Kek Darsan kenyang. Malaikat terbang melalui jendela. Kami mulai menguap dan
mengatupkan mata.
*
Malaikat bersayap hitam
tengah mengintai kamar VVIP. Ia membawa perkakas tajam yang tak kuketahui
namanya. Dan ini pertama kalinya aku melihat benda tajam yang hendak mematikan
itu.
Seorang lelaki bertubuh
gempal tergolek kesakitan di ruangan VVIP. Ia berkumis. Berjanggut tipis dan
berekor panjang. Astaga. Sejak kapan manusia memiliki ekor yang panjang.
Mulutnya moncong ke depan. kukunya hitam siap mencakar. Lelaki itu lebih mirip
dengan tikus yang terlindas kendaraan di jalan raya daripada manusia. Jangan
kau tanyakan tentang aroma di ruangan ini. Bau tikus mati bercampur dengan bau
mayat manusia. Kau sudah mencium baunya? Tutup hidungmu dan pergilah. Biarkan
hanya aku yang membaui lelaki ini.
“Kenapa kau belum juga
mencabut nyawa lelaki itu?” tanyaku pada malaikat.
“Biarkan dia menikmati
puncak rasa sakitnya dulu. Baru aku akan melipat gandakan rasa sakit itu.”
“Oh, ya tuhan, betapa
malangnya nasib lelaki itu,”
“Ini belum setimpal dengan
yang dilakukan selama hidupnya.
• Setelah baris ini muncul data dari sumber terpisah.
(* ===== verification/Main.v ===== *)
(** * Start-up (main.rs)

    From the environment to the services, their routers and the background tasks
    of a process that is about to serve; every failure is logged with its stage.
    Serving, the handshake of the TLS listener and the graceful shutdown are the
    runtime's. *)
From S2P Require Import Prelude Text Prog Libs State Constants Concrete Replay Simulator ReplaySafety Exchange Keys Config.
From S2P Require Github Policy Service WorkloadPolicy Workload OidcPolicy Oidc OidcExchange BrowserHop1 Http.

(** ** The text of errors *)
(** Trait [Display]. *)
Class Display (E : Type) := display : E -> string.
#[export] Instance display_config_error : Display ConfigError := fun e =>
  match e with
  | Missing name => "required environment variable " +:+ name +:+ " is missing"
  | InvalidIssuer => "ISSUER_URL must be an HTTPS origin without a path, query, or fragment"
  | InvalidOutputAudience => "OUTPUT_AUDIENCE must be steward-task-api"
  | InvalidGitHubExchangeAudience => "GITHUB_EXCHANGE_AUDIENCE must be bounded visible ASCII"
  | InvalidExpectedPolicyVersion => "EXPECTED_POLICY_VERSION must select policy v5 or v6"
  | InvalidListenAddress => "LISTEN_ADDRESS is invalid"
  | InvalidKeyExpiryReadinessThreshold => "KEY_EXPIRY_READINESS_THRESHOLD_SECONDS must be between 120 and 31536000"
  | InvalidGitHubJwksMaxStaleness => "GITHUB_JWKS_MAX_STALENESS_SECONDS must be between 600 and 604800"
  | InvalidWorkloadListenAddress => "WORKLOAD_LISTEN_ADDRESS is invalid"
  | ConflictingListenAddresses => "public and workload listeners must use different addresses"
  | InvalidWorkloadEnabled => "WORKLOAD_EXCHANGE_ENABLED must be true or false"
  | InvalidGenericOidcEnabled => "GENERIC_OIDC_ENABLED must be true or false"
  | InvalidWorkloadOutputAudience => "WORKLOAD_OUTPUT_AUDIENCE must be openshell-api"
  | InvalidBrowserHop1Enabled => "BROWSER_HOP1_ENABLED must be true or false"
  | BrowserHop1RequiresWorkload => "browser HOP-1 requires WORKLOAD_EXCHANGE_ENABLED=true"
  | InvalidBrowserHop1StewardIssuer =>
      "BROWSER_HOP1_STEWARD_ISSUER must be an absolute HTTPS URL without a query or fragment"
  | InvalidBrowserHop1OutputAudience =>
      "BROWSER_HOP1_OUTPUT_AUDIENCE must be an absolute HTTPS URL without a query or fragment"
  end.
#[export] Instance display_policy_error : Display Policy.PolicyError := fun e =>
  match e with
  | Policy.Invalid message => "policy file is invalid: " +:+ message
  | Policy.Unauthorized => "identity is not authorized"
  end.
#[export] Instance display_workload_policy_error : Display WorkloadPolicy.WorkloadPolicyError := fun e =>
  match e with
  | WorkloadPolicy.WorkloadInvalid message => "workload policy is invalid: " +:+ message
  | WorkloadPolicy.WorkloadUnauthorized => "workload identity is not authorized"
  end.
#[export] Instance display_oidc_policy_error : Display OidcPolicy.OidcPolicyError := fun e =>
  match e with
  | OidcPolicy.OidcPolicyInvalid message => "OIDC policy is invalid: " +:+ message
  | OidcPolicy.OidcPolicyUnauthorized => "OIDC identity is not authorized"
  end.
#[export] Instance display_replay_error : Display ReplayError := fun e =>
  match e with
  | Replayed => "assertion has already been exchanged"
  | Unavailable => "replay ledger is unavailable"
  | Configuration detail => "replay ledger configuration is invalid: " +:+ detail
  end.
#[export] Instance display_review_error : Display Workload.ReviewError := fun e =>
  match e with
  | Workload.ReviewInvalid => "workload token is invalid"
  | Workload.ReviewUnavailable => "Kubernetes TokenReview is unavailable"
  end.
#[export] Instance display_key_error : Display KeyError := Service.key_error_text.
#[export] Instance display_verify_error : Display Github.VerifyError := Github.verify_error_text.
#[export] Instance display_oidc_error : Display Oidc.OidcVerifyError := Oidc.oidc_error_text.
#[export] Instance display_ca_error : Display Oidc.AdditionalCaError := fun e =>
  "GENERIC_OIDC_ADDITIONAL_CA_FILE " +:+ Oidc.ca_path e +:+ " " +:+ Oidc.ca_reason e.
#[export] Instance display_browser_error : Display BrowserHop1.BrowserHop1VerifierError := fun _ =>
  "Steward browser assertion verifier is invalid".
#[export] Instance display_io_error : Display string := fun text => text.
Definition display_bool (b : bool) : string := if b then "true" else "false".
Ia telah menyakiti semua manusia. Manusia yang
berdagang di pintu rumah sakit, manusia yang mengantri panjang di loket
pendaftaran rumah sakit, manusia yang terbaring di kamar-kamar biasa, manusia
yang menertibkan kendaraan di lapangan parkir, para petani, juga manusia yang bersergam putih
di gedung ini. Untuk kategori yang terakhir aku tak begitu yakin. Namun banyak
kemungkinan ia pun disakiti.” Penjelasan malaikat itu begitu panjang. Aku
menguap dan tak memiliki selera makan. Sudah kenyang hanya dengan berbicara dengan
malaikat bersayap gelap itu.
Malam ini, kusaksikan
seorang manusia tikus yang meregang nyawa. Itu cukup membunuh selera makanku
malam ini.
*
Sepanjang lingkungan
gedung ini, setiap hari telah aku lihat beragam macam manusia yang wajahnya
menjelma wajah binatang yang menjijikan. Berkepala ular. Berkepala tikus.
Berekor belang. Berkepala anjing. Berkaki kuda. Bertanduk rusa. Berwarna gelap.
Berlidah ular, berbisa. Beracun. Berkepala buaya. Berekor cicak.
Namun, kulihat juga wajah-wajah
binatang bersayap seperti merpati di benak manusia-manusia itu. Bahkan ada yang
menyerupai malaikat bersayap. Tetapi tunggu sebentar. Ada yang berubah dari
teman-temanku. Bayangannya seperti tikus. Tetapi tubuhnya sama sepertiku.